Today, after two months of settling into life among caring neighbors and social activity at Grace Senior Living of Douglasville, Dickens’ health and outlook have experienced a remarkable turnaround. To her family’s amazement, she is an active and engaged member of her community.

“Mom always wanted to go back home when she was in the other facility, but in less than two months, mom’s quality of life has completely changed. She is so much better and she is happy here at Grace Senior Living,” says Grier.

“Mrs. Dickens came to Grace Senior Living after traveling a rough road of physical, mental and emotional setbacks,” said Jan Williams, administrator of Grace Senior Living. “Rehabilitation takes on many forms and in some cases the social and emotional connections can be just as important as the physical aspects of recovering from severe setbacks. Today, Mrs. Dickens enjoys assisting with the garden, participating in ‘sit and be fit’ exercise classes and singing in the Grace Senior Living Choir as well as the other daily social activities.”

Dickens’ improved health and new upbeat outlook would tend to verify that seniors who are engaged in regular social activity, feel connected to a community, and have the appropriate level of monitoring can return from the brink to lead a joyful and productive life.

On Mother’s Day, Grier told her mother that her friends were waiting on her to return home, to which Dickens reportedly replied “I have a lot of friends right here.” Words that now reassure Grier she made the right decision to find a community offering strong social connections and activities.

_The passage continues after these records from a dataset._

Lemma putBlobs_entry meta o inv res (s s' : S) ns k now :
  k <> "" -> resExitCode res = 0%Z ->
  putBlobs s ns k (entryBlobs meta (Some o) inv res) now = (Ok tt, s') ->
  extrasFit (resExtras res) -> (resExtras res = ∅ -> extrasOf s ns k = ∅) ->
  sHas s' ns k = Ok true /\
  forall out, loadEntry s' ns k out
    = Ok (Some (mkInvocationResult (if String.eqb out "" then "" else o)
        (resStdout res) (resStderr res) 0 0 (resExtras res))).
Proof.
  intros Hk Hc Hp Hfit Hstale.
  destruct (entryBlobs_names (meta := meta) (Some o) inv res) as [Hnd Hall].
  destruct (putBlobs_get _ _ _ _ _ _ _ Hk Hnd Hall Hp) as (Hget & Hold & Hhas).
  specialize (Hget eq_refl). split; [by apply Hhas; [done|left]|]. intros out.
  assert (forall n v, (n, v) ∈ [(blobOutput, o); (blobStdout, resStdout res);
    (blobStderr, resStderr res); (blobExitCode, itoa (resExitCode res)); (blobMetadata, meta inv res)] ->
    sGet s' ns k n = Ok (Some v)) as Hmain by (intros; apply Hget, entryBlobs_mem; by left).
  rewrite Hc in Hmain.
  rewrite (loadEntry_complete s' ns k out o (resStdout res) (resStderr res) 0);
    try done; try (apply Hmain; set_solver).
  do 3 f_equal. unfold extrasOf. destruct (decide (resExtras res = ∅)) as [He|He].
  - rewrite Hold; [by rewrite He; apply Hstale|in_list|].
    intros Hin. apply list_elem_of_fmap in Hin as ([n v] & Hn & Hin). cbn [fst] in Hn.
    apply entryBlobs_mem in Hin as [Hin|[? _]]; [|done]. rewrite !elem_of_cons in Hin.
    destruct_or!; simplify_eq; by apply not_elem_of_nil in Hin.
  - rewrite (Hget blobExtras (encodeExtras (resExtras res))) by (apply entryBlobs_mem; by right).
    by rewrite extras_roundtrip.
Qed.
(** A [Store] cut short after [i] of its [Put]s. *)
Lemma putBlobs_prefix meta o inv res (s s' : S) ns k now i out :
  k <> "" -> resExitCode res = 0%Z -> extrasFit (resExtras res) ->
  (forall n, In n cacheNames -> sGet s ns k n = Ok None) ->
  putBlobs s ns k (take i (entryBlobs meta (Some o) inv res)) now = (Ok tt, s') ->
  loadEntry s' ns k out = Ok None \/
  exists ex, (ex = resExtras res \/ ex = ∅) /\
    loadEntry s' ns k out
    = Ok (Some (mkInvocationResult (if String.eqb out "" then "" else o)
        (resStdout res) (resStderr res) 0 0 ex)).
Proof.
  intros Hk Hc Hfit Hempty Hp. set (blobs := entryBlobs meta (Some o) inv res) in *.
  destruct (entryBlobs_names (meta := meta) (Some o) inv res) as [Hnd Hall]. fold blobs in Hnd, Hall.
  assert (NoDup (map fst (take i blobs))) as Hnd' by
    (rewrite <- firstn_map; rewrite <- (take_drop i (map fst blobs)) in Hnd;
     by apply NoDup_app in Hnd as [? _]).
  destruct (putBlobs_get _ _ _ _ _ _ _ Hk Hnd' (Forall_take _ i _ Hall) Hp) as (Hget & Hold & _).
  specialize (Hget eq_refl). destruct (decide (i <= 3)) as [Hi|Hi].
  - left. assert (blobExitCode ∉ map fst (take i blobs)) as Hnin.
    { rewrite <- firstn_map. unfold blobs, entryBlobs. cbn [app map fst].
      destruct i as [|[|[|[|i]]]]; try lia; cbn [take]; set_solver. }
    unfold loadEntry. rewrite Hold; [|in_list|done]. rewrite Hempty by in_list. done.
  - right. assert (exists rest, take i blobs = [(blobOutput, o); (blobStdout, resStdout res);
      (blobStderr, resStderr res); (blobExitCode, itoa (resExitCode res))] ++ rest) as [rest Ht].
    { destruct i as [|[|[|[|i]]]]; try lia. unfold blobs, entryBlobs. cbn [app take]. by eexists. }
    assert (forall n v, (n, v) ∈ [(blobOutput, o); (blobStdout, resStdout res);
      (blobStderr, resStderr res); (blobExitCode, itoa (resExitCode res))] ->
      sGet s' ns k n = Ok (Some v)) as Hmain by (intros; apply Hget; rewrite Ht, elem_of_app; by left).
    rewrite Hc in Hmain. exists (extrasOf s' ns k). split.
    + unfold extrasOf. destruct (decide (blobExtras ∈ map fst (take i blobs))) as [Hin|Hin].
      * apply list_elem_of_fmap in Hin as ([n v] & Hn & Hin). cbn [fst] in Hn.
        assert (sGet s' ns k n = Ok (Some v)) as Hg by by apply Hget.
        assert ((n, v) ∈ blobs) as Hin'
          by (rewrite <- (take_drop i blobs), elem_of_app; by left).
        apply entryBlobs_mem in Hin' as [Hin'|(_ & _ & ->)].
        { rewrite !elem_of_cons in Hin'. destruct_or!; simplify_eq. by apply not_elem_of_nil in Hin'. }
        left. by rewrite Hn, Hg, extras_roundtrip.
      * right. rewrite Hold; [|in_list|done]. by rewrite Hempty by in_list.
    + apply loadEntry_complete; try done; apply Hmain; set_solver.
Qed.
End FacadeFacts.

(** ** Claims *)

(** The extras codec is total and lossless.  On every byte string
    [decodeExtras] returns a map or an unexpected-EOF error: no slice
    expression is out of range and no input, whatever its count field, makes
    it loop.  It inverts [encodeExtras] on every map whose lengths fit the
    32- and 64-bit fields. *)
Theorem extras_codec m data :
  (decodeExtras data = UnexpectedEOF \/ exists m', decodeExtras data = Decoded m') /\
  (extrasFit m -> decodeExtras (encodeExtras m) = Decoded m).
Proof.
  split; [|apply extras_roundtrip].
  destruct (decodeExtras_safe data) as [H1 H2]. destruct (decodeExtras data); try done; eauto.
Qed.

Ninety percent of seniors want to stay in their homes as long as possible, according to a 2011 survey by AARP, but a decades long study by the University College London indicates living alone may do more harm than initially thought. In 2010, the Administration on Aging reported that approximated 29 percent of people 65 and older were living alone, with the percentage increasing with age, while 12 percent of those seniors need help with daily life activities, according to a Kaiser Family Foundation report.